Evansville, Indiana
Old National Events Plaza

December 3, 2023

[Tom Burke], [Adam Selzer]

Review by Tom Burke

Bob Dylan brought the curtain down on the 9 week/40 show/27 city Fall 2023
leg of his Rough and Rowdy Ways tour last night (December 3rd) before a
full house (2500) at the Old National Events Plaza in Evansville, Indiana.

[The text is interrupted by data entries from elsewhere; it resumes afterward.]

(** * A shallow embedding of the permission-gated hierarchical store

    The development follows [src/store.ts] (the navigator with colon
    paths) and the flat variant found next to it.  JavaScript objects are
    represented by association lists in property order, the prototype chain
    of a store instance by an explicit list of shapes, and the private
    symbol behind every accessor installed by [define] by the content kept
    next to the accessor.

    Scope of the embedding.
    - Numbers are integers ([Z]); floating point values are not modelled.
    - Property order is insertion order; the rule that integer-like keys
      come first is not modelled, objects are compared through lookups.
    - Producers are pure observers of the store they are bound to: they
      return a value or throw, and do not mutate a store.
    - Stores are values: a nested store is reached through the slot that
      holds it.  A caller that keeps a reference to a nested store and
      mutates it behind its parent is not modelled.
    - The own property names of an object are pairwise distinct; the
      statements about enumeration assume it of the instance
      ([distinctOwn]), and the operations preserve it.
    - A slot whose name is a member function of [Store.prototype] shadows
      that member.  A public call on an instance with a shadowed member is
      reported as [Unsupported]: the embedding says nothing about it.  So
      is the invocation of a built-in member as if it were a producer,
      except for the members that [callMember] covers.
    - The functions below that embed private methods
      ([getPermissionsForKey], [getDescriptor], ...) are the bodies of
      those methods: they describe the code on instances without a
      shadowed member, and the statements that apply them to the state
      after a write require that the write shadows none.  The one
      shadowing that fails inside the call creating it (a write to the key
      getDescriptor) is modelled as the [TypeError] it is.
    - The result object of [entries] is an ordinary object: an assignment
      to its property __proto__ sets its prototype and creates no entry
      ([setResult]). *)

From Stdlib Require Import String Ascii List ZArith Bool Lia Arith.
From Stdlib Require Import DecimalString.
Import ListNotations.
Local Open Scope string_scope.
Local Open Scope list_scope.
(** * abracadabra: positions, the in-memory editor and refactoring discovery

    A shallow embedding of
    - [src/refactorings/position.ts]              ([Position]),
    - the in-memory editor adapter                ([InMemoryEditor]),
    - the quick-fix provider                      ([RefactoringActionProvider]),
    followed by the properties established about them.

    Conventions.  A JavaScript [number] used as an index is an integer of
    [Z]; a JavaScript string is a [list ascii] (one [ascii] per code unit);
    an array is a [list]; a [Map] keyed by strings is a [gmap string _] when
    only lookups matter and an association list when insertion order
    matters.  A call that can throw returns an [Outcome]. *)

From Stdlib Require Import ZArith Ascii String DecimalString.
From stdpp Require Import gmap strings list list_numbers sorting.

Local Open Scope Z_scope.

Abbreviation Code := (list ascii) (only parsing).
Abbreviation Char := (list ascii) (only parsing).
Abbreviation Line := (list (list ascii)) (only parsing).
Abbreviation CodeMatrix := (list (list (list ascii))) (only parsing).
Abbreviation RelativePath := string (only parsing).

(** String literals of the source, as code-unit lists. *)
Definition str (s : string) : Code := list_ascii_of_string s.

(** ** Exceptions *)

Inductive Exception : Type :=
  | TypeError      (* property access on [undefined] *)
  | ParseFailure   (* the parser rejected the code *)
  | VisitorFailure (* a visitor callback threw *)
  | HostFailure.   (* the host (file system, configuration) threw *)

Inductive Outcome (A : Type) : Type :=
  | Return (a : A)
  | Throw (e : Exception).
Arguments Return {A} a.
Arguments Throw {A} e.

(** ** The JavaScript built-ins the sources call *)

Module JS.

(** The relative index of [Array.prototype.slice] and [splice]: a negative
    index counts from the end, and the result is clamped to [0, len]. *)
Definition relativeIndex (len i : Z) : Z :=
  if i <? 0 then Z.max (len + i) 0 else Z.min i len.

(** [l.slice(first, last)] *)
Definition slice {A} (l : list A) (first last : Z) : list A :=
  let len := Z.of_nat (length l) in
  let k := relativeIndex len first in
  let final := relativeIndex len last in
  take (Z.to_nat (final - k)) (drop (Z.to_nat k) l).

(** [l.slice(first)] *)
Definition sliceFrom {A} (l : list A) (first : Z) : list A :=
  drop (Z.to_nat (relativeIndex (Z.of_nat (length l)) first)) l.

(** [l.splice(first, deleteCount, item)], the array it leaves in [l]. *)
Definition splice {A} (l : list A) (first deleteCount : Z) (item : A) : list A :=
  let len := Z.of_nat (length l) in
  let k := relativeIndex len first in
  let actualDeleteCount := Z.min (Z.max deleteCount 0) (len - k) in
  take (Z.to_nat k) l ++ item :: drop (Z.to_nat (k + actualDeleteCount)) l.

(** [l[i]]: [None] is [undefined]. *)
Definition get {A} (l : list A) (i : Z) : option A :=
  if i <? 0 then None else l !! Z.to_nat i.

(** [s.split(sep)] for a one-unit separator: never the empty array. *)
Fixpoint split (sep : ascii) (s : Code) : list Code :=
  match s with
  | [] => [[]]
  | c :: s' =>
      if decide (c = sep) then [] :: split sep s'
      else match split sep s' with
           | l :: ls => (c :: l) :: ls
           | [] => [[c]]
           end
  end.

(** [s.split("")] *)
Definition chars (s : Code) : list Char := map (λ c, [c]) s.

(** [l.join(sep)] *)
Fixpoint join (sep : Code) (l : list Code) : Code :=
  match l with
  | [] => []
  | [x] => x
  | x :: l' => x ++ sep ++ join sep l'
  end.

Fixpoint startsWith (pat s : Code) : bool :=
  match pat, s with
  | [], _ => true
  | _ :: _, [] => false
  | p :: pat', c :: s' => if decide (p = c) then startsWith pat' s' else false
  end.

Fixpoint indexOfFrom (pat s : Code) (i : Z) : Z :=
  if startsWith pat s then i
  else match s with
       | [] => -1
       | _ :: s' => indexOfFrom pat s' (i + 1)
       end.

(** [s.indexOf(pat)]: the first index, or -1. *)
Definition indexOf (pat s : Code) : Z := indexOfFrom pat s 0.

(** [s.replace(pat, by)] for a string pattern: the first occurrence only. *)
Fixpoint replace (pat by_ s : Code) : Code :=
  if startsWith pat s then by_ ++ drop (length pat) s
  else match s with
       | [] => []
       | c :: s' => c :: replace pat by_ s'
       end.

(** [l.sort(compare)], as an insertion sort: each element moves left past
    every element that [compare] puts after it.  [sortedRev] holds the
    sorted prefix last-element-first.  Where [compare] is not a consistent
    order the language leaves the result open; the properties below use
    [sort] on lists on which it is consistent. *)
Fixpoint insertRev {A} (compare : A → A → Z) (element : A) (sortedRev : list A)
  : list A :=
  match sortedRev with
  | [] => [element]
  | tmp :: rest =>
      if compare tmp element >? 0 then tmp :: insertRev compare element rest
      else element :: tmp :: rest
  end.

Definition sortRev {A} (compare : A → A → Z) (l : list A) : list A :=
  fold_left (λ sortedRev element, insertRev compare element sortedRev) l [].

Definition sort {A} (compare : A → A → Z) (l : list A) : list A :=
  rev (sortRev compare l).

(** A [Map] in insertion order: [set] keeps the place of a key it already
    holds and replaces its value. *)
Fixpoint mapSet {V} (m : list (string * V)) (k : string) (v : V)
  : list (string * V) :=
  match m with
  | [] => [(k, v)]
  | (k', v') :: m' =>
      if decide (k' = k) then (k, v) :: m' else (k', v') :: mapSet m' k v
  end.

Definition mapValues {V} (m : list (string * V)) : list V := map snd m.

(** [l.splice(first, deleteCount)], the array it leaves in [l]. *)
Definition spliceOut {A} (l : list A) (first deleteCount : Z) : list A :=
  let len := Z.of_nat (length l) in
  let k := relativeIndex len first in
  let actualDeleteCount := Z.min (Z.max deleteCount 0) (len - k) in
  take (Z.to_nat k) l ++ drop (Z.to_nat (k + actualDeleteCount)) l.

(** The white space and the line terminators a code unit below 256 can be:
    TAB, LF, VT, FF, CR, SP and NBSP. *)
Definition isWhiteSpace (c : ascii) : bool :=
  let n := N_of_ascii c in
  ((9 <=? n) && (n <=? 13) || (n =? 32) || (n =? 160))%N.
(** C9, amended: for every argument segment whose text after the last
    recognized token is blank, the tokenizer returns a mapping that binds
    each key occurring in a recognized token to the value of its last
    occurrence, and no other key; when that text is not blank it raises
    InvalidArgument.  The tokens are those of the scan over the segment,
    which more fuel does not change. *)
Theorem last_occurrence_wins (segment : string) :
  let ms := matches_of segment in
  let after := default segment (last (snd <$> ms)) in
  (forall fuel, (String.length segment < fuel)%nat -> finditer fuel segment = ms) /\
  match Py.strip after with
  | EmptyString =>
      exists args, tokenize_args_segment segment = inr args /\
                   forall k, args !! k = last_occurrence k ms
  | String _ _ => tokenize_args_segment segment = inl InvalidArgument
  end.
Proof.
  intros ms after. split.
  - intros fuel Hfuel. unfold ms, matches_of. apply finditer_fuel; lia.
  - unfold tokenize_args_segment, tokenize_loop. fold ms.
    pose proof (tokenize_loop_run ms ∅ segment) as Hrun.
    destruct (foldl _ _ ms) as [args after'].
    assert (after' = after) as -> by (by destruct (Hrun EmptyString)).
    destruct (Py.strip after); [|done].
    exists args. split; [done|]. intros k. destruct (Hrun k) as [-> _].
    rewrite lookup_empty. by destruct (last_occurrence k ms).
Qed.
(** * mod_auth/forms.py: validators of the authentication forms

    A shallow embedding of the field validators of [mod_auth/forms.py]
    and of the inline validators of [CompleteSignupForm], [AccountForm]
    and [CompleteResetForm].

    Conventions of the embedding:
    - a validator that returns [None] or raises is a computation in the
      exception monad [Py.result];
    - Python [int] is [Z]; [str] is [string], [len] counts its characters;
    - [User.query] reads the user table, passed explicitly as a list of
      rows in the order the database yields them. *)

From Stdlib Require Import ZArith String Ascii List Bool Lia DecimalString Permutation.
Import ListNotations.

Local Open Scope string_scope.
Local Open Scope Z_scope.

(** ** Python values and exceptions *)

Module Py.

(** The two exception classes the validators can end in:
    [wtforms.validators.ValidationError], raised on purpose, and the
    [AttributeError] of an attribute read on [None] or on an object that
    lacks the attribute. *)
Inductive exn : Type :=
| ValidationError (msg : string)
| AttributeError.

Inductive result (A : Type) : Type :=
| Return (a : A)
| Raise (e : exn).

Arguments Return {A} a.
Arguments Raise {A} e.

Definition bind {A B : Type} (c : result A) (k : A -> result B) : result B :=
  match c with
  | Return a => k a
  | Raise e => Raise e
  end.

(** [len(s)] *)
Definition len (s : string) : Z := Z.of_nat (String.length s).

(** [str(n)], as an f-string formats an [int] field. *)
Definition str (n : Z) : string := NilZero.string_of_int (Z.to_int n).

(** [x is not None] *)
Definition is_not_None {A : Type} (x : option A) : bool :=
  match x with
  | Some _ => true
  | None => false
  end.

(** [a != b] on [str] *)
Definition str_ne (a b : string) : bool := negb (String.eqb a b).

(** [a != b] on [int] *)
Definition int_ne (a b : Z) : bool := negb (Z.eqb a b).

End Py.

Import Py.

Declare Scope py_scope.
Delimit Scope py_scope with py.
Notation "x <- c ;; k" := (Py.bind c (fun x => k))
  (at level 61, c at next level, right associativity) : py_scope.
Local Open Scope py_scope.

(** ** The [User] model and its table *)

Module User.

(** Modelled from the spec: [mod_auth/models.py] is not part of the
    fragment.  A [User] has the attributes name, email and password hash;
    the validators also read its primary key [id]. *)
Record t : Type := mk {
  id : Z;
  name : string;
  email : string;
  password : string
}.

End User.

(** The rows of the user table, in the order a query yields them. *)
Definition UserTable : Type := list User.t.

Module Query.

(** [User.query.filter(criterion)] *)
Definition filter (criterion : User.t -> bool) (table : UserTable) : list User.t :=
  List.filter criterion table.
(** *** Zero-padded numbers compare as the numbers do *)

Lemma all_from_spec n k ok i :
  all_from n k ok = true → k <= i < k + Z.of_nat n → ok i = true.
Proof.
  revert k. induction n as [|n IH]; intros k Hall Hi; [lia|].
  cbn [all_from] in Hall. apply andb_prop in Hall as [Hk Hall].
  destruct (Z.eq_dec i k) as [->|Hne]; [done|].
  apply (IH (k + 1)); [done | lia].
Qed.

Lemma padded_checks :
  all_from (Z.to_nat 10000) 0 (padded_length_ok 4) = true
  ∧ all_from (Z.to_nat 9999) 0 (padded_step_ok 4) = true
  ∧ all_from (Z.to_nat 100) 0 (padded_length_ok 2) = true
  ∧ all_from (Z.to_nat 99) 0 (padded_step_ok 2) = true.
Proof. by vm_compute. Qed.

Lemma zero_padded_lt w (bound : nat) a b :
  all_from bound 0 (padded_step_ok w) = true →
  0 <= a < b → b <= Z.of_nat bound →
  string_lt (zero_padded w a) (zero_padded w b).
Proof.
  intros Hall Hab Hb.
  assert (∀ k : nat, a + 1 + Z.of_nat k <= Z.of_nat bound →
                     string_lt (zero_padded w a)
                               (zero_padded w (a + 1 + Z.of_nat k))) as Hk.
  { induction k as [|k IH]; intros Hbound.
    - replace (a + 1 + Z.of_nat 0) with (a + 1) by lia.
      apply (all_from_spec _ _ _ a Hall). lia.
    - eapply string_lt_trans; [apply IH; lia|].
      replace (a + 1 + Z.of_nat (S k)) with (a + 1 + Z.of_nat k + 1) by lia.
      apply (all_from_spec _ _ _ (a + 1 + Z.of_nat k) Hall). lia. }
  replace b with (a + 1 + Z.of_nat (Z.to_nat (b - a - 1))) by lia.
  apply Hk. lia.
Qed.

Lemma string_compare_append a b s t :
  String.length a = String.length b →
  String.compare (a ++ s) (b ++ t)
  = match String.compare a b with
    | Eq => String.compare s t
    | c => c
    end.
Proof.
  revert b. induction a as [|x a IH]; intros [|y b]; try done.
  change (String x a +:+ s)%string with (String x (a +:+ s)).
  change (String y b +:+ t)%string with (String y (b +:+ t)).
  cbn [String.compare String.length].
  intros [= Hlen]. destruct (Ascii.compare x y); try done. by apply IH.
Qed.

Lemma string_le_append a b s t :
  String.length a = String.length b →
  string_lt a b ∨ (a = b ∧ string_le s t) →
  string_le (a ++ s) (b ++ t).
Proof.
  intros Hlen H. unfold string_le, string_lt, String.leb, String.ltb in *.
  rewrite (string_compare_append a b s t Hlen).
  destruct H as [H|[-> H]].
  - by destruct (String.compare a b).
  - by rewrite string_compare_refl.
Qed.

Lemma year_digits_checks :
  all_from (Z.to_nat 9000) 1000 year_digits_ok = true.
Proof. by vm_compute. Qed.

(** A year from 1000 on fills the four digits. *)
Lemma str_Z_four_digits y : 1000 <= y <= 9999 → str_Z y = zero_padded 4 y.
Proof.
  intros Hy. apply String.eqb_eq.
  apply (all_from_spec _ _ _ y year_digits_checks). lia.
Qed.

(** On valid dates with years of four digits the keys are ordered as the
    dates. *)
Lemma strftime_Ymd_mono y1 m1 d1 y2 m2 d2 :
  1000 <= y1 <= 9999 → 1000 <= y2 <= 9999 →
  1 <= m1 <= 12 → 1 <= m2 <= 12 → 1 <= d1 <= 31 → 1 <= d2 <= 31 →
  date_code (y1, m1, d1) <= date_code (y2, m2, d2) →
  string_le (strftime_Ymd (y1, m1, d1)) (strftime_Ymd (y2, m2, d2)).
Proof.
  intros Hy1 Hy2 Hm1 Hm2 Hd1 Hd2 Hcode. unfold date_code in Hcode.
  destruct padded_checks as (Hlen4 & Hstep4 & Hlen2 & Hstep2).
  assert (∀ y, 0 <= y <= 9999 → String.length (zero_padded 4 y) = 4%nat) as L4.
  { intros y Hy. apply Nat.eqb_eq.
    apply (all_from_spec _ _ _ y Hlen4). lia. }
  assert (∀ n, 0 <= n <= 99 → String.length (zero_padded 2 n) = 2%nat) as L2.
  { intros n Hn. apply Nat.eqb_eq.
    apply (all_from_spec _ _ _ n Hlen2). lia. }
  unfold strftime_Ymd. rewrite !str_Z_four_digits by done.
  apply string_le_append; [rewrite !L4; [done|lia..]|].
  destruct (Z.eq_dec y1 y2) as [->|Hy];
    [right; split; [done|] | left; apply (zero_padded_lt 4 (Z.to_nat 9999)); [done|lia..]].
  apply (string_le_append "-" "-"); [done|]. right. split; [done|].
  apply string_le_append; [rewrite !L2; [done|lia..]|].
  destruct (Z.eq_dec m1 m2) as [->|Hm];
    [right; split; [done|] | left; apply (zero_padded_lt 2 (Z.to_nat 99)); [done|lia..]].
  apply (string_le_append "-" "-"); [done|]. right. split; [done|].
  destruct (Z.eq_dec d1 d2) as [->|Hd]; [reflexivity|].
  apply string_le_lt_or_eq. left. apply (zero_padded_lt 2 (Z.to_nat 99)); [done|lia..].
Qed.
End CalendarOrder.

(* ===================================================================== *)
(** ** The observation table                                             *)
(* ===================================================================== *)

Lemma rows_down_add n m y : rows_down (n + m) y = rows_down m (rows_down n y).
Proof. revert y. induction n as [|n IH]; intros y; simpl; auto. Qed.

Lemma row_writes self session_num session_records y t :
  writes (draw_timing_row self session_num session_records y t)
         (y - row_height)%float
         (row_ops self session_num session_records y t).
Proof.
  unfold draw_timing_row, row_ops, applicable_text, displayed_actions,
    timing_text, timing_records.
  do 4 writes_step.
  destruct (filter _ session_records) as [|r rs] eqn:E.
  - repeat writes_step.
  - destruct (foldl append_action [] (r :: rs)); repeat writes_step.
Qed.

Lemma rows_writes self session_num session_records ts y :
  writes (for_fold ts y (draw_timing_row self session_num session_records))
         (rows_down (length ts) y)
         (rows_ops self session_num session_records y ts).
Proof.
  revert y. induction ts as [|t ts IH]; intros y;
    cbn [for_fold rows_ops length rows_down].
  - apply writes_ret.
  - eapply writes_bind; [apply row_writes | apply IH].
Qed.

Section Grouping.
Variable utcoffset : Z → Z.

Lemma dated_key_of r : dated utcoffset r → date_key utcoffset r = OK (key_of utcoffset r).
Proof. intros [k Hk]. unfold key_of. by rewrite Hk. Qed.

Lemma group_step_writes m r :
  dated utcoffset r →
  ∃ m', writes (group_step utcoffset m r) m' []
        ∧ ∀ k, m' !! k = if decide (key_of utcoffset r = k)
                         then Some (default [] (m !! k) ++ [r])
                         else m !! k.
Proof.
  intros Hr%dated_key_of. unfold group_step.
  eexists. split.
  - intros c. unfold bind, lift, ret. rewrite Hr. by rewrite app_nil_r.
  - intros k. destruct (decide (key_of utcoffset r = k)) as [<-|Hne].
    + destruct (m !! key_of utcoffset r) as [l|] eqn:E.
      * by rewrite lookup_alter_eq, E.
      * by rewrite lookup_alter_eq, lookup_insert_eq.
    + rewrite lookup_alter_ne by done.
      destruct (m !! key_of utcoffset r); [done|]. by rewrite lookup_insert_ne.
Qed.

Lemma group_loop_writes records m :
  Forall (dated utcoffset) records →
  ∃ m', writes (for_fold records m (group_step utcoffset)) m' []
        ∧ ∀ k, m' !! k = extend_group (m !! k) (day_group utcoffset records k).
Proof.
  intros H. revert m. induction H as [|r records Hr _ IH]; intros m.
  - exists m. split; [apply writes_ret|].
    intros k. unfold extend_group, day_group. cbn [filter list_filter].
    destruct (m !! k); by rewrite ?app_nil_r.
  - destruct (group_step_writes m r Hr) as (m1 & Hstep & Hm1).
    destruct (IH m1) as (m' & Hloop & Hm').
    exists m'. split.
    + cbn [for_fold]. apply (writes_bind _ _ m1 m' [] []); done.
    + intros k. rewrite Hm', Hm1. unfold day_group.
      rewrite filter_cons. destruct (decide (key_of utcoffset r = k)) as [Hk|Hk].
      * unfold extend_group. destruct (m !! k); cbn [default];
          by rewrite <- ?(assoc_L (++)).
      * done.
Qed.

Lemma grouped_lookup records (m : gmap string (list ObservationRecord)) :
  (∀ k, m !! k = extend_group None (day_group utcoffset records k)) →
  dom m = distinct_days utcoffset records
  ∧ ∀ k, k ∈ distinct_days utcoffset records → m !! k = Some (day_group utcoffset records k).
Proof.
  intros Hm.
  assert (Hin : ∀ k, k ∈ distinct_days utcoffset records ↔ day_group utcoffset records k ≠ []).
  { intros k. unfold distinct_days, day_group.
    rewrite elem_of_list_to_set, list_elem_of_fmap. split.
    - intros (r & -> & Hr) Hnil.
      assert (r ∈ filter (fun r' => key_of utcoffset r' = key_of utcoffset r) records) as Hf
        by (by apply list_elem_of_filter).
      rewrite Hnil in Hf. by apply elem_of_nil in Hf.
    - destruct (filter _ records) as [|r l] eqn:E; [done|]. intros _.
      assert (r ∈ filter (fun r' => key_of utcoffset r' = k) records) as Hf
        by (rewrite E; left).
      apply list_elem_of_filter in Hf as [Hk Hr]. eauto. }
  split.
  - apply set_eq. intros k. rewrite elem_of_dom, Hin, Hm.
    unfold extend_group. destruct (day_group utcoffset records k); split; done.
  - intros k Hk%Hin. rewrite Hm. unfold extend_group.
    by destruct (day_group utcoffset records k).
Qed.

Lemma session_writes self m y n k session_records :
  m !! k = Some session_records →
  writes (draw_session self m (y, n) k) (rows_down 5 y, (n + 1)%nat)
         (rows_ops self (n + 1) session_records y timing_range).
Proof.
  intros Hk. unfold draw_session. rewrite Hk.
  apply (writes_map _ (fun y => (y, (n + 1)%nat)) (rows_down 5 y)).
  apply (rows_writes self (n + 1) session_records timing_range y).
Qed.

Lemma sessions_writes self m ks y n :
  (∀ k, k ∈ ks → is_Some (m !! k)) →
  writes (for_fold ks (y, n) (draw_session self m))
         (rows_down (5 * length ks) y, (n + length ks)%nat)
         (sessions_ops self n (map (fun k => default [] (m !! k)) ks) y).
Proof.
  revert y n. induction ks as [|k ks IH]; intros y n Hks.
  - cbn [for_fold length map sessions_ops]. rewrite Nat.mul_0_r, Nat.add_0_r.
    apply writes_ret.
  - cbn [for_fold length map sessions_ops].
    destruct (Hks k) as [session_records Hk]; [left|]. rewrite Hk.
    replace (5 * S (length ks))%nat with (5 + 5 * length ks)%nat by lia.
    rewrite rows_down_add.
    replace (n + S (length ks))%nat with (n + 1 + length ks)%nat by lia.
    eapply writes_bind; [by apply session_writes|].
    apply IH. intros k' Hk'. apply Hks. by right.
Qed.

Lemma table_writes self records y_start :
  Forall (dated utcoffset) records →
  writes (_draw_observation_table utcoffset self records y_start)
         (rows_down (1 + 5 * length (session_days utcoffset records))
                    (y_start - 10 * mm)%float)
         (table_head_ops self y_start
            ++ sessions_ops self 0
                 (map (day_group utcoffset records) (session_days utcoffset records))
                 (y_start - 10 * mm - row_height)%float).
Proof.
  intros Hdated. unfold _draw_observation_table, table_head_ops.
  do 4 writes_step.
  unfold table_headers, enumerate.
  cbn [length seq zip zip_with for_each].
  cbv beta iota.
  eapply (writes_bind _ _ tt _ [_; _; _; _]); [repeat writes_step|].
  cbn [app].
  destruct (group_loop_writes records ∅ Hdated) as (m & Hgroup & Hm).
  apply (writes_bind _ _ m _ [] _ Hgroup).
  destruct (grouped_lookup records m) as [Hdom Hlookup].
  { intros k. by rewrite Hm, lookup_empty. }
  assert (Hdays : take 8 (sorted_keys m) = session_days utcoffset records).
  { unfold sorted_keys, session_days. by rewrite Hdom. }
  rewrite Hdays.
  assert (Hin : ∀ k, k ∈ session_days utcoffset records → k ∈ distinct_days utcoffset records).
  { intros k Hk. unfold session_days in Hk.
    apply subseteq_take in Hk.
    rewrite merge_sort_Permutation in Hk. by apply elem_of_elements in Hk. }
  assert (Hgroups : map (fun k => default [] (m !! k)) (session_days utcoffset records)
                    = map (day_group utcoffset records) (session_days utcoffset records)).
  { apply map_ext_in. intros k Hk%list_elem_of_In.
    by rewrite (Hlookup k (Hin k Hk)). }
  rewrite <- Hgroups.
  apply (writes_map _ fst
           (rows_down (5 * length (session_days utcoffset records))
                      (y_start - 10 * mm - row_height)%float,
            (0 + length (session_days utcoffset records))%nat)).
  apply sessions_writes. intros k Hk. rewrite (Hlookup k (Hin k Hk)). eauto.
Qed.

(** A record whose timestamp [datetime] cannot convert makes the table
    raise, whatever the other records are. *)
Lemma bind_raises {A B} (m : M A) (k : A → M B) a ops e :
  writes m a ops → (∀ c, k a c = Raise e) → ∀ c, bind m k c = Raise e.
Proof. intros Hm Hk c. unfold bind. by rewrite Hm, Hk. Qed.

Lemma group_loop_raises pre r post m e :
  Forall (dated utcoffset) pre → date_key utcoffset r = Raise e →
  ∀ c, for_fold (pre ++ r :: post) m (group_step utcoffset) c = Raise e.
Proof.
  intros Hpre Hr. revert m.
  induction Hpre as [|r0 pre Hr0 _ IH]; intros m c; cbn [app for_fold].
  - unfold bind at 1, group_step, bind, lift. by rewrite Hr.
  - destruct (group_step_writes m r0 Hr0) as (m1 & Hstep & _).
    by apply (bind_raises _ _ m1 [] e Hstep).
Qed.
(** * microperi: the serial REPL bridge of [microperi.py]

    A shallow embedding of [src/microperi/microperi.py]: the serial
    connection ([_microbit_connection]), the call shim ([_shim_function]),
    the member scan and the version-keyed cache ([_microbit_wrapper]).

    Python text ([str]) is a list of Unicode code points, a [bytes] value a
    list of [byte].  The builtins the module relies on ([str.strip],
    [str.split], [str.replace], [str.find], slicing, [repr], UTF-8
    [bytes.decode]) are written out below with the behaviour of CPython 3.
    The character tables of [str.isnumeric], [str.isdigit] and
    [str.isprintable] are transcribed for U+0000..U+00FF; further code
    points belong to the Unicode database of the running interpreter and
    count here as non-numeric and printable. The statements that rest on
    one of these tables are made for code points below U+0100.

    The serial port is seen from the program's side: what the peer sends
    is a script ([feed]) of the bytes that arrive during each blocking
    read, and every call made on the port is recorded in a [trace].
    Logging and the messages printed for the user are left out, and so is
    the recursion limit of the interpreter: the statement on repeated
    retries is made for a peer that delivers few enough chunks to stay
    below it. *)

From Stdlib.Strings Require Import String Ascii Byte.
From Stdlib Require Import DecimalString DecimalZ.
From Stdlib Require Import List ZArith NArith Lia Bool.
Import ListNotations.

Forgoing a venue specific addition to the show, Dylan adhered to the
standard setlist of this tour, opening with a spirited piano intro to
Watching the River Flow bringing the house to its feet with a roar of
appreciation and welcome. An early vocal highlight this night was provided
by Dylan's extended emphasis on the lyric, "youuuuur way" on Most Likely
You Go Your Way (and I'll Go Mine). False Prophet provided a musical
highlight thanks in large part to the propulsive drumming of Jerry
Pentecost, and showstopping stick work, as Peter Smith described in his
Review of the November 20 show in Newark "(Pentecost's) nimble drum stick
acrobatics...creates the illusion the sticks will fall from his hands only
to be caught and beat down the rollicking beat of a Blues shuffle."
Another band peak performance was provided by Donnie Herron's beautiful
fiddle playing in When I Paint My Masterpiece.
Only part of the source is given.